No worries Jeff. I'll give it a look. I'm curious about the construction because I don't see a seam where the two roof sections come together? I'm assuming there's a seam there but they must have done something to keep water from leaking through so a butt joint is hard to imagine. I looked at Frank's book hoping to find something in the construction photos but no clues. No doubt they're there though. If anyone comes up with any photos I would love to see them.
Dave



David Waples

Posted By: David Waples | Posted on: Jan 22, 2013 - 5:39am
Total Posts: 1574 | Joined: Jan 2, 2007 - 9:55pm



David . . .

Its sounds unlikely but the engineering drawings show no, nor specify any type of gasket or sealant used along the aft top joint, merely states a "butt joint" and attachment plates. However where the radiuses roof meets the cabin sidewall it shows and specifies an extruded ( thick L-shaped ) watertight gasket to run around the port, starboard and forward seam where they meet. At these locations the joint is a shiplapped styled fitting between the components, not a butt fit. The rubber gasket protruding from the joint is covered with a moulding board. This moulding board appears as a "trim plate" you see surrounding the cabin where the radiused roof meets the side wall. The roof and the sidewalls have 3/8" plywood covering the structural framing and this plywood is covered with "aircraft cloth".

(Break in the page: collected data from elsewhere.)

(** Signing then verifying, for keys with a non-negative activation epoch.
    A key pair from [KeyGen] with activation epoch [a >= 0], an epoch
    [e] in the activation range and a message [m]: when the encoding makes
    at least one attempt and its codewords for [m] have the encoding's
    dimension and digits below its base, every signature [Sign] returns
    for [(e, m)] is accepted by [Verify]. *)
Theorem sign_then_verify rng rng2 crand a L pk sk e m sig
    (Hkeys : KeyGen g rng a L = Some (pk, sk))
    (Ha : 0 <= a) (He32 : is_u32 e) (He : a <= e < a + L)
    (Htries : 1 <= Encoding.MaxTries (encoding g))
    (Hcode : forall rho cw,
       Encoding.Encode (encoding g) (PK_Parameter pk) m rho e = Some (inr cw) ->
       len cw = Encoding.Dimension (encoding g)
       /\ Forall (fun x => 0 <= x < Encoding.Base (encoding g)) cw)
    (Hsig : Sign g rng2 crand sk e m = Some (inr sig)) :
  Verify g pk e m sig = Some true.
Proof.
  (* what KeyGen built *)
  unfold KeyGen in Hkeys.
  destruct (Lifetime g) as [lifetime|] eqn:Hlife; [|discriminate].
  destruct (Z.gtb_spec (a + L) (i64 lifetime)) as [|Hfit]; [discriminate|].
  destruct (RandParameter (th g) rng) as [[P rng0]|]; [|discriminate].
  destruct (PRF.KeyGen (prf g) rng0) as [[K rng1]|]; [|discriminate].
  destruct ((L <? 0) || ((0 <? L) && (Encoding.Dimension (encoding g) <? 0)))
    eqn:Hmake; [discriminate|].
  destruct (NewHashTree _ _ _ _ _ _) as [[t rng3]|] eqn:Htree; [|discriminate].
  injection Hkeys as <- <-.
  cbn [PK_Parameter] in Hcode.
  assert (HL : len (map (fun epochOffset => epoch_leaf g K P (a + epochOffset))
                        (zrange L)) = L).
  { unfold len; rewrite length_map; fold (len (zrange L)).
    rewrite zrange_len; lia. }
  destruct (NewHashTree_inv _ _ _ _ _ _ _ _ Htree Ha ltac:(lia))
    as (Hd & _ & Hd0 & Hcap & Hinv & l0 & Hl0 & Hleaf).
  rewrite HL in Hcap, Hleaf; rewrite <- Hd in Hinv.
  (* what Sign returned *)
  unfold Sign in Hsig; cbn [ActivationEpoch NumActiveEpochs Tree SK_Parameter
                            PRFKey] in Hsig.
  destruct ((e <? a) || (e >=? a + L)); [discriminate|].
  assert (Hl0e : node_at l0 e = Some (epoch_leaf g K P e)).
  { rewrite (Hleaf e He), idx_map, zrange_idx by lia.
    cbn [option_map]; do 2 f_equal; lia. }
  destruct (path_verify (th g) P t (Z.to_nat (depth t)) 0 e (epoch_leaf g K P e)
              [] crand Hinv (Z.le_refl 0) ltac:(rewrite Z2Nat.id; lia) He32
              (ex_intro _ l0 (conj Hl0 Hl0e)))
    as (cp & top & Hpath & Htop & Hnode).
  unfold Merkle.Path in Hsig; rewrite Hpath in Hsig; cbn [app] in Hsig.
  destruct (sign_attempts _ _ _ _ _ _ _ _ _ _) as [[err|[cw rho]]|] eqn:Hatt;
    [discriminate| |discriminate].
  apply sign_attempts_encoded in Hatt; [|lia|lia].
  cbn [SK_Parameter] in Hatt.
  destruct (Encoding.Dimension (encoding g) <? 0); [discriminate|].
  destruct (mapM _ _) as [hashes|] eqn:Hhashes; [|discriminate].
  injection Hsig as <-.
  (* Verify *)
  unfold Verify; rewrite Hlife; cbn [PK_Parameter PK_Root Rho Hashes Path].
  assert (Hlt : 0 <= lifetime).
  { unfold Lifetime in Hlife; destruct (logLifetime g <? 0); [discriminate|].
    injection Hlife as <-; apply Z.mod_pos_bound; lia. }
  pose proof (i64_le lifetime Hlt).
  unfold is_u32 in He32.
  destruct (Z.geb_spec (u64 e) lifetime) as [Hge|_].
  { unfold u64 in Hge; rewrite Z.mod_small in Hge; lia. }
  rewrite Hatt.
  destruct (Hcode _ _ Hatt) as [Hlen Hdigits].
  rewrite Hlen, Z.eqb_refl; cbn [negb].
  rewrite (mapM_map _ (fun chainIndex =>
      Chain (th g) P e (u8 chainIndex) 0 (Encoding.Base (encoding g) - 1)
        (PRF.Apply (prf g) K e (u64 chainIndex)))).
  - (* the chain ends are those of KeyGen, and the path leads to the root *)
    f_equal; unfold VerifyPath; cbn [CoPath].
    assert (Hleaf_e :
      Apply (th g) P (TreeTweak (th g) 0 e)
        (map (fun chainIndex =>
           Chain (th g) P e (u8 chainIndex) 0 (Encoding.Base (encoding g) - 1)
             (PRF.Apply (prf g) K e (u64 chainIndex)))
           (zrange (Encoding.Dimension (encoding g))))
      = epoch_leaf g K P e).
    { unfold epoch_leaf, chain_ends; rewrite (u32_id e) by exact He32.
      reflexivity. }
    rewrite Hleaf_e.
    destruct (top_layer (th g) P t Hinv ltac:(lia))
      as (top' & pad & Htop' & Hstart & Hnodes).
    rewrite Htop in Htop'; injection Htop' as <-.
    rewrite <- Hd in Hcap, Hd0.
    rewrite Z2Nat.id, Z.shiftr_div_pow2, Z.div_small in Hnode by lia.
    unfold node_at in Hnode; rewrite Hstart, Hnodes in Hnode.
    injection Hnode as <-.
    apply domain_equal_refl.
  - (* each chain is completed from the signer's intermediate value *)
    intros ci Hci; apply zrange_In in Hci.
    destruct (idx_in_range cw ci ltac:(lia)) as [xi Hxi].
    rewrite Hxi.
    destruct (mapM_idx _ _ _ Hhashes ci ci (zrange_idx _ _ Hci))
      as (h & Hh & Hidx).
    rewrite Hxi in Hh; injection Hh as <-.
    rewrite Hidx; f_equal.
    assert (Hx : 0 <= xi < Encoding.Base (encoding g)).
    { unfold idx in Hxi; destruct (ci <? 0); [discriminate|].
      apply nth_error_In in Hxi.
      rewrite Forall_forall in Hdigits; auto. }
    replace (Encoding.Base (encoding g) - 1)
      with (xi + (Encoding.Base (encoding g) - 1 - xi)) at 2 by lia.
    symmetry; apply ChainFacts.chain_loop_split; lia.
Qed.

End Engine.

Lemma sign_then_verify_witness :
  exists pk sk sig,
    KeyGen Toy.toy_xmss 0 2 3 = Some (pk, sk)
    /\ Sign Toy.toy_xmss 100 200 sk 3 [1; 2; 3] = Some (inr sig)
    /\ Verify Toy.toy_xmss pk 3 [1; 2; 3] sig = Some true.
Proof.
  do 3 eexists.
  split; [vm_compute; reflexivity|].
  split; [vm_compute; reflexivity|].
  eapply (sign_then_verify Toy.toy_xmss 0 100 200 2 3);
    [vm_compute; reflexivity
    |lia
    |unfold is_u32; lia
    |lia
    |cbn; lia
    |
    |vm_compute; reflexivity].
  intros rho cw.
  apply (EncodingFacts.Winternitz_codeword Toy.toy_winternitz).
  apply EncodingFacts.toy_mh_digits.
Defined.

(** C1 at a failing input.  [KeyGen] validates only
    [activationEpoch + numActiveEpochs <= Lifetime()] and takes its epochs
    as [int], so it accepts the activation epoch -1 with two active
    epochs.  The tree it builds starts at index -1: every layer gets a
    padding node in front of position 0, [Root()] reads the first node of
    the top layer, which is such a padding node, and the signature [Sign]
    returns for the active epoch 0 of this key is rejected by [Verify]. *)
Lemma KeyGen_negative_activation_epoch :
  exists pk sk sig,
    KeyGen Toy.toy_xmss 0 (-1) 2 = Some (pk, sk)
    /\ ActivationEpoch sk = -1 /\ NumActiveEpochs sk = 2
    /\ Sign Toy.toy_xmss 100 200 sk 0 [1; 2; 3] = Some (inr sig)
    /\ Verify Toy.toy_xmss pk 0 [1; 2; 3] sig = Some false.
Proof.
  do 3 eexists.
  split; [vm_compute; reflexivity|].
  split; [reflexivity|split; [reflexivity|]].
  split; [vm_compute; reflexivity|].
  vm_compute; reflexivity.
Qed.

(** *** What [Verify] does with the inputs it rejects *)

Section Rejection.
Context {Rng : Type} (g : GeneralizedXMSS Rng).

Lemma Verify_late_epoch pk e m sig lifetime :
  Lifetime g = Some lifetime -> lifetime <= u64 e ->
  Verify g pk e m sig = Some false.
Proof.
  intros Hl He; unfold Verify; rewrite Hl.
  destruct (Z.geb_spec (u64 e) lifetime); [reflexivity|lia].
Qed.

Lemma Verify_encoding_error pk e m sig lifetime err :
  Lifetime g = Some lifetime ->
  Encoding.Encode (encoding g) (PK_Parameter pk) m (Rho sig) e = Some (inl err) ->
  exists b, Verify g pk e m sig = Some b /\ (u64 e < lifetime -> b = false).
Proof.
  intros Hl He; unfold Verify; rewrite Hl, He.
  destruct (u64 e >=? lifetime); eauto.
Qed.

(** With a codeword of the encoding's dimension, [Verify] indexes
    [sig.Hashes] at every chain index: a shorter vector makes it panic. *)
Lemma Verify_short_hashes pk e m sig lifetime cw :
  Lifetime g = Some lifetime -> u64 e < lifetime ->
  Encoding.Encode (encoding g) (PK_Parameter pk) m (Rho sig) e = Some (inr cw) ->
  len cw = Encoding.Dimension (encoding g) ->
  len (Hashes sig) < Encoding.Dimension (encoding g) ->
  Verify g pk e m sig = None.
Proof.
  intros Hl He Henc Hlen Hshort; unfold Verify; rewrite Hl, Henc.
  destruct (Z.geb_spec (u64 e) lifetime); [lia|].
  rewrite Hlen, Z.eqb_refl; cbn [negb].
  destruct (mapM _ _) as [ends|] eqn:Hm; [|reflexivity].
  exfalso.
  pose proof (len_nonneg (Hashes sig)) as Hn.
  set (i := len (Hashes sig)) in *.
  assert (Hi : 0 <= i < Encoding.Dimension (encoding g)) by lia.
  destruct (mapM_idx _ _ _ Hm i i (zrange_idx _ _ Hi)) as (b & Hb & _).
  destruct (idx cw i); [|discriminate].
  destruct (idx (Hashes sig) i) as [h|] eqn:Hh; [|discriminate].
  apply idx_Some_range in Hh; lia.
Qed.

(** With at least as many hash values as the encoding has chains,
    [Verify] returns. *)
Lemma Verify_returns pk e m sig lifetime :
  Lifetime g = Some lifetime ->
  Encoding.Encode (encoding g) (PK_Parameter pk) m (Rho sig) e <> None ->
  Encoding.Dimension (encoding g) <= len (Hashes sig) ->
  exists b, Verify g pk e m sig = Some b.
Proof.
  intros Hl Henc Hlong; unfold Verify; rewrite Hl.
  destruct (u64 e >=? lifetime); [eauto|].
  destruct (Encoding.Encode _ _ _ _ _) as [[err|cw]|];
    [eauto| |exfalso; apply Henc; reflexivity].
  destruct (Z.eqb_spec (len cw) (Encoding.Dimension (encoding g))) as [E|];
    [|cbn [negb]; eauto].
  cbn [negb].
  rewrite (mapM_map _ (fun chainIndex =>
      Chain (th g) (PK_Parameter pk) e (u8 chainIndex)
        (u8 (HypercubeSpec.at0 cw chainIndex))
        (Encoding.Base (encoding g) - 1 - HypercubeSpec.at0 cw chainIndex)
        (nth (Z.to_nat chainIndex) (Hashes sig) [])));
    [eexists; reflexivity|].
  intros ci Hci; apply zrange_In in Hci.
  destruct (idx_in_range cw ci ltac:(lia)) as [xi Hxi].
  destruct (idx_in_range (Hashes sig) ci ltac:(lia)) as [hv Hh].
  rewrite Hxi, Hh; unfold HypercubeSpec.at0; rewrite Hxi.
  unfold idx in Hh; destruct (ci <? 0); [discriminate|].
  rewrite (nth_error_nth _ _ _ Hh); reflexivity.
Qed.

End Rejection.

(** C6 at a failing input: the signature [Sign] returns for epoch 3, with
    its [Hashes] vector emptied, makes [Verify] panic instead of return
    [false]. *)
Lemma Verify_panics_on_short_hashes :
  exists pk sk sig,
    KeyGen Toy.toy_xmss 0 2 3 = Some (pk, sk)
    /\ Sign Toy.toy_xmss 100 200 sk 3 [1; 2; 3] = Some (inr sig)
    /\ Verify Toy.toy_xmss pk 3 [1; 2; 3]
         {| Path := Path sig; Rho := Rho sig; Hashes := [] |} = None.
Proof.
  do 3 eexists.
  split; [vm_compute; reflexivity|].
  split; [vm_compute; reflexivity|].
  vm_compute; reflexivity.
Qed.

The same metal plates (butt fit) and trunk cabin treatment ( aircraft cloth and paint ) are the same for the 70', 77' and 80' Elco boats, as indicated on various engineering drawings.

Jeff's beautiful 3D model is exactly as portrayed by the engineering and photos, I would assume the lack of a seam being shown is due to a heavy paint job such as appears when the deck seems to be solid and not individual boards. Below are some image samplings from the various engineering . . . .



[image]http://i130.photobucket.com/albums/p249/ptboats/Webmaster/Plate-Elco-70copy.jpg[/image]


[image]http://i130.photobucket.com/albums/p249/ptboats/Webmaster/Plate-Elco-80-01.jpg[/image]


[image]http://i130.photobucket.com/albums/p249/ptboats/Webmaster/Plate-Elco-80-02.jpg[/image]


[image]http://i130.photobucket.com/albums/p249/ptboats/Webmaster/Trunk-Elco-80-01.jpg[/image]






Posted By: Dick | Posted on: Jan 22, 2013 - 12:07pm
Total Posts: 921 | Joined: Aug 27, 2006 - 6:36pm



Thanks, Dick!


Will

Posted By: Will Day | Posted on: Jan 22, 2013 - 2:56pm
Total Posts: 1858 | Joined: Oct 8, 2006 - 4:19pm



Excellent! Thanks Dick and Jeff for bringing us this obscure detail.
Dave

David Waples

Posted By: David Waples | Posted on: Jan 22, 2013 - 8:56pm
Total Posts: 1574 | Joined: Jan 2, 2007 - 9:55pm



Nice Dick, that's what I'm talking about! I'm sure many will find those drawings useful. From what I've seen, most of the Elco drawings are drawn very accurately.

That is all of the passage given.